Acta Orthop Belg. 2007 Dec;73(6):704-9.
Congenital proximal radioulnar synostosis is a rare congenital anomaly that can be extremely disabling, especially when it occurs bilaterally or if there is severe hyperpronation. Currently, osteotomy to achieve a neutral or slightly pronated position is widely accepted for the management of patients who have severe pronation. The present study evaluates the result of two-stage double-level rotational osteotomy of both the radius and ulna in the treatment of severe congenital radioulnar synostosis. Nine children with severe congenital radioulnar synostosis underwent two-stage double-level rotational osteotomy of both the radius and ulna at Mansoura University Hospital. There were seven boys and two girls with a mean age of 5.6 years who were followed up for a mean of 26 months. The position of the forearm was improved from a mean pronation deformity of 76 degrees (60 degrees to 85 degrees) to 30 degrees of pronation in the affected dominant extremities and 20 degrees of supination in non-dominant extremities in all cases. Bony union was achieved by 5.9 weeks with no loss of correction. The advantages of this technique are that it is easy, safe, with absence of severe postoperative complications and requires a small surgical scar. A drawback of the technique is that the rotation correction depends only on a cast, so that a correction loss might occur if the plaster cast loosens.

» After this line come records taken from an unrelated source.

(* ===== verification/CacheEngine.v ===== *)
(** * The cache engine: runs, jobs, rates and room management of src/cache/engine.cc.

    A run is linked in the list of its job and in the list of its rate (see [CacheLru]). The files
    of the store are finite maps here; run indices come from an allocator that keeps the contract
    of [AllocFile] (class [Allocator]). The scores that rank the rates are computed in floating
    point in the source: only their order matters, they are given by [Config]. A cell that is
    dereferenced while it is not allocated stops the server. *)
From S2P Require Import Prelude.
From S2P Require Import CacheMatch.
From S2P Require Import CacheLru.
Local Open Scope Z_scope.

(** What the engine needs of the file that holds the runs *)
Class Allocator (A : Type) := {
  owns : A -> gset Z -> Prop;       (** the file is well formed and holds these cells *)
  room : A -> Prop;                 (** it can hold one more *)
  alloc : A -> outcome (A * Z);     (** [emplace] *)
  free : Z -> A -> outcome A        (** [pop] *)
}.

Class AllocatorOk (A : Type) `{Allocator A} : Prop := {
  alloc_fresh a X a' i : owns a X -> alloc a = Ret (a', i) -> i <> 0 /\ (i ∉ X) /\ owns a' ({[i]} ∪ X);
  alloc_room a X : owns a X -> room a -> exists a' i, alloc a = Ret (a', i);
  free_owned a X i : owns a X -> i ∈ X -> exists a', free i a = Ret a' /\ owns a' (X ∖ {[i]}) /\ (room a -> room a')
}.

(** [CacheConfig], and the floating point functions *)
Class Config := {
  max_sz : Z;
  max_runs_per_job : Z;
  score : Z -> Z -> Z -> Z;                 (** [float(s_now-last_access)*s_rates[rate]] *)
  rate_val : Z -> Z;                        (** [s_rates[rate]] *)
  crossing : Z -> Z -> Z -> Z -> Z -> Z     (** date at which two scores cross *)
}.

Module Engine.

Definition NRates : Z := 255.
(** [Pdate::Never] and [Delay(1)], in ns *)
Definition Never : Z := 2 ^ 64 - 1.
Definition one_second : Z := 10 ^ 9.

Inductive KeyIsLast := No | OverrideFirst | Plain | Yes.

(** [CrunData], its links apart *)
Record run := mkRun {
  last_access : Z; targets_crc : Z; rsz : Z; rjob : Z; rdeps : list Z; rdep_crcs : list Z;
  rkey : Z; rrate : Z; key_is_last : bool; rhas_hidden : bool }.

(** [CjobData] *)
Record job := mkJob { jlru : Lru.entry; n_runs : Z; jn_statics : nat; jname : string }.

(** [CrunHdr::lrus] and the static data of [RateCmp] *)
Record rate_tab := mkTab { lrus : gmap Z Lru.entry; lo : Z; hi : Z; s_tab : list Z; s_now : Z; s_limit : Z }.

Section engine.
Context {A : Type} {HA : Allocator A} {C : Config}.

Record t := mk {
  runs : gmap Z run; ralloc : A; job_links : Lru.links; glb_links : Lru.links; jobs : gmap Z job;
  keys : gmap Z Z; nodes : gmap Z Z; tab : rate_tab; total_sz : Z; reserved_sz : Z;
  job_trash : list Z; node_trash : list Z; files : gset string }.

Definition set_runs (x : gmap Z run) (s : t) : t := mk x (ralloc s) (job_links s) (glb_links s) (jobs s) (keys s) (nodes s) (tab s) (total_sz s) (reserved_sz s) (job_trash s) (node_trash s) (files s).
Definition set_ralloc (x : A) (s : t) : t := mk (runs s) x (job_links s) (glb_links s) (jobs s) (keys s) (nodes s) (tab s) (total_sz s) (reserved_sz s) (job_trash s) (node_trash s) (files s).
Definition set_job_links (x : Lru.links) (s : t) : t := mk (runs s) (ralloc s) x (glb_links s) (jobs s) (keys s) (nodes s) (tab s) (total_sz s) (reserved_sz s) (job_trash s) (node_trash s) (files s).
Definition set_glb_links (x : Lru.links) (s : t) : t := mk (runs s) (ralloc s) (job_links s) x (jobs s) (keys s) (nodes s) (tab s) (total_sz s) (reserved_sz s) (job_trash s) (node_trash s) (files s).
Definition set_jobs (x : gmap Z job) (s : t) : t := mk (runs s) (ralloc s) (job_links s) (glb_links s) x (keys s) (nodes s) (tab s) (total_sz s) (reserved_sz s) (job_trash s) (node_trash s) (files s).
Definition set_keys (x : gmap Z Z) (s : t) : t := mk (runs s) (ralloc s) (job_links s) (glb_links s) (jobs s) x (nodes s) (tab s) (total_sz s) (reserved_sz s) (job_trash s) (node_trash s) (files s).
Definition set_nodes (x : gmap Z Z) (s : t) : t := mk (runs s) (ralloc s) (job_links s) (glb_links s) (jobs s) (keys s) x (tab s) (total_sz s) (reserved_sz s) (job_trash s) (node_trash s) (files s).
Definition set_tab (x : rate_tab) (s : t) : t := mk (runs s) (ralloc s) (job_links s) (glb_links s) (jobs s) (keys s) (nodes s) x (total_sz s) (reserved_sz s) (job_trash s) (node_trash s) (files s).
Definition set_total_sz (x : Z) (s : t) : t := mk (runs s) (ralloc s) (job_links s) (glb_links s) (jobs s) (keys s) (nodes s) (tab s) x (reserved_sz s) (job_trash s) (node_trash s) (files s).
Definition set_reserved_sz (x : Z) (s : t) : t := mk (runs s) (ralloc s) (job_links s) (glb_links s) (jobs s) (keys s) (nodes s) (tab s) (total_sz s) x (job_trash s) (node_trash s) (files s).
Definition set_job_trash (x : list Z) (s : t) : t := mk (runs s) (ralloc s) (job_links s) (glb_links s) (jobs s) (keys s) (nodes s) (tab s) (total_sz s) (reserved_sz s) x (node_trash s) (files s).
Definition set_node_trash (x : list Z) (s : t) : t := mk (runs s) (ralloc s) (job_links s) (glb_links s) (jobs s) (keys s) (nodes s) (tab s) (total_sz s) (reserved_sz s) (job_trash s) x (files s).
Definition set_files (x : gset string) (s : t) : t := mk (runs s) (ralloc s) (job_links s) (glb_links s) (jobs s) (keys s) (nodes s) (tab s) (total_sz s) (reserved_sz s) (job_trash s) (node_trash s) x.

Definition get_run (r : Z) (s : t) : outcome run := match runs s !! r with Some rd => Ret rd | None => Crash end.
Definition get_job (j : Z) (s : t) : outcome job := match jobs s !! j with Some jd => Ret jd | None => Crash end.
Definition set_jlru (e : Lru.entry) (jd : job) : job := mkJob e (n_runs jd) (jn_statics jd) (jname jd).
Definition set_n_runs (n : Z) (jd : job) : job := mkJob (jlru jd) n (jn_statics jd) (jname jd).
Definition upd_job (j : Z) (f : job -> job) (s : t) : outcome t :=
  jd ← get_job j s; Ret (set_jobs (<[j := f jd]> (jobs s)) s).

(** ** Rates: [RateCmp] *)

Definition rate_hdr (s : t) (r : Z) : Lru.entry := default Lru.empty (lrus (tab s) !! r).
Definition set_rate_hdr (r : Z) (e : Lru.entry) (s : t) : t :=
  let b := tab s in set_tab (mkTab (<[r := e]> (lrus b)) (lo b) (hi b) (s_tab b) (s_now b) (s_limit b)) s.
Definition set_s_tab (x : list Z) (s : t) : t :=
  let b := tab s in set_tab (mkTab (lrus b) (lo b) (hi b) x (s_now b) (s_limit b)) s.
Definition set_s_limit (x : Z) (s : t) : t :=
  let b := tab s in set_tab (mkTab (lrus b) (lo b) (hi b) (s_tab b) (s_now b) x) s.
Definition set_bounds (l h : Z) (s : t) : t :=
  let b := tab s in set_tab (mkTab (lrus b) l h (s_tab b) (s_now b) (s_limit b)) s.

(** [s_score(r)]; the oldest run of a rate in [s_tab] exists *)
Definition s_score (s : t) (r : Z) : Z :=
  let la := match runs s !! Lru.newer (rate_hdr s r) with Some rd => last_access rd | None => 0 end in
  score (s_now (tab s)) la r.

(** [operator()(a,b)]: decreasing scores, then decreasing rates *)
Definition before (s : t) (a b : Z) : bool :=
  (s_score s b <? s_score s a) || ((s_score s a =? s_score s b) && (rate_val b <? rate_val a)).

(** [s_stable(a,b)] *)
Definition s_stable (s : t) (a b : Z) : Z :=
  if s_score s a =? s_score s b then Never
  else if Bool.eqb (s_score s b <? s_score s a) (rate_val b <? rate_val a) then Never
  else crossing (s_now (tab s)) (s_score s a) (s_score s b) (rate_val a) (rate_val b).

(** [s_tab.insert(r)], with the neighbours of the iterator it returns *)
Fixpoint tab_insert (s : t) (r : Z) (prev : option Z) (l : list Z) : list Z * option Z * option Z :=
  match l with
  | [] => ([r], prev, None)
  | a :: l' =>
    if before s a r then let '(l', p, n) := tab_insert s r (Some a) l' in (a :: l', p, n)
    else if before s r a then (r :: l, prev, Some a)
    else (l, prev, head l')
  end.

(** [s_tab.erase(r)]: the elements equivalent to [r] *)
Definition tab_erase (r : Z) (s : t) : t :=
  set_s_tab (filter (fun a => before s a r = true \/ before s r a = true) (s_tab (tab s))) s.

(** [s_insert(r)] *)
Definition s_insert (r : Z) (s : t) : t :=
  let '(l, p, n) := tab_insert s r None (s_tab (tab s)) in
  let s := set_s_tab l s in
  let s := match p with Some a => set_s_limit (Z.min (s_limit (tab s)) (s_stable s a r)) s | None => s end in
  match n with Some b => set_s_limit (Z.min (s_limit (tab s)) (s_stable s r b)) s | None => s end.

(** [s_refresh()] at date [now] *)
Fixpoint stable_limit (s : t) (prev : option Z) (l : list Z) (lim : Z) : Z :=
  match l with
  | [] => lim
  | r :: l => stable_limit s (Some r) l (match prev with Some p => Z.min lim (s_stable s r p) | None => lim end)
  end.
Definition s_refresh (now : Z) (s : t) : t :=
  let b := tab s in
  if now <=? s_limit b then s
  else if now <=? s_now b + one_second then s
  else
    let s := set_tab (mkTab (lrus b) (lo b) (hi b) [] now Never) s in
    let s := set_s_tab (fold_left (fun l r => (tab_insert s r None l).1.1)
               (filter (fun r => Lru.nonempty (rate_hdr s r) = true) (seqZ (lo b) (hi b - lo b))) []) s in
    set_s_limit (stable_limit s None (s_tab (tab s)) (s_limit (tab s))) s.

(** [s_init()] on the header of the run file *)
Definition s_init (now : Z) (s : t) : t :=
  let rs := filter (fun r => Lru.nonempty (rate_hdr s r) = true) (seqZ 0 NRates) in
  let s := set_bounds (default (lo (tab s)) (head rs)) (default (hi (tab s)) (Z.succ <$> last rs)) s in
  s_refresh now s.

(** [RateCmp::s_chk()] *)
Definition chk_rate (s : t) (r : Z) : outcome unit :=
  if Lru.nonempty (rate_hdr s r) then
    _ ← throw_unless (lo (tab s) <=? r) "below lower bound";
    _ ← throw_unless (r <? hi (tab s)) "above higher bound";
    throw_unless (bool_decide (r ∈ s_tab (tab s))) "not in s_tab"
  else throw_unless (bool_decide (r ∉ s_tab (tab s))) "in s_tab".
Fixpoint for_each {X} (f : X -> outcome unit) (l : list X) : outcome unit :=
  match l with [] => Ret tt | x :: l => _ ← f x; for_each f l end.
Definition rate_chk (s : t) : outcome unit := for_each (chk_rate s) (seqZ 0 NRates).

先天性近端桡尺关节融合是一种罕见的先天性异常,可能会导致严重的功能障碍,尤其是在双侧发病或存在严重旋前畸形时。目前,对于有严重旋前畸形的患者,通过截骨术使前臂达到中立位或轻度旋前位已被广泛接受用于治疗。本研究评估了桡骨和尺骨两阶段双平面旋转截骨术治疗严重先天性桡尺关节融合的效果。9例患有严重先天性桡尺关节融合的儿童在曼苏拉大学医院接受了桡骨和尺骨两阶段双平面旋转截骨术。其中有7名男孩和2名女孩,平均年龄5.6岁,平均随访26个月。所有病例中,患侧优势肢体的前臂位置从平均76度(60度至85度)的旋前畸形改善为30度旋前,非优势肢体为20度旋后。术后5.9周实现了骨愈合,且无矫正丢失。该技术的优点是操作简便、安全,术后无严重并发症,手术瘢痕小。该技术的一个缺点是旋转矫正仅依赖于石膏固定,因此如果石膏松动可能会出现矫正丢失。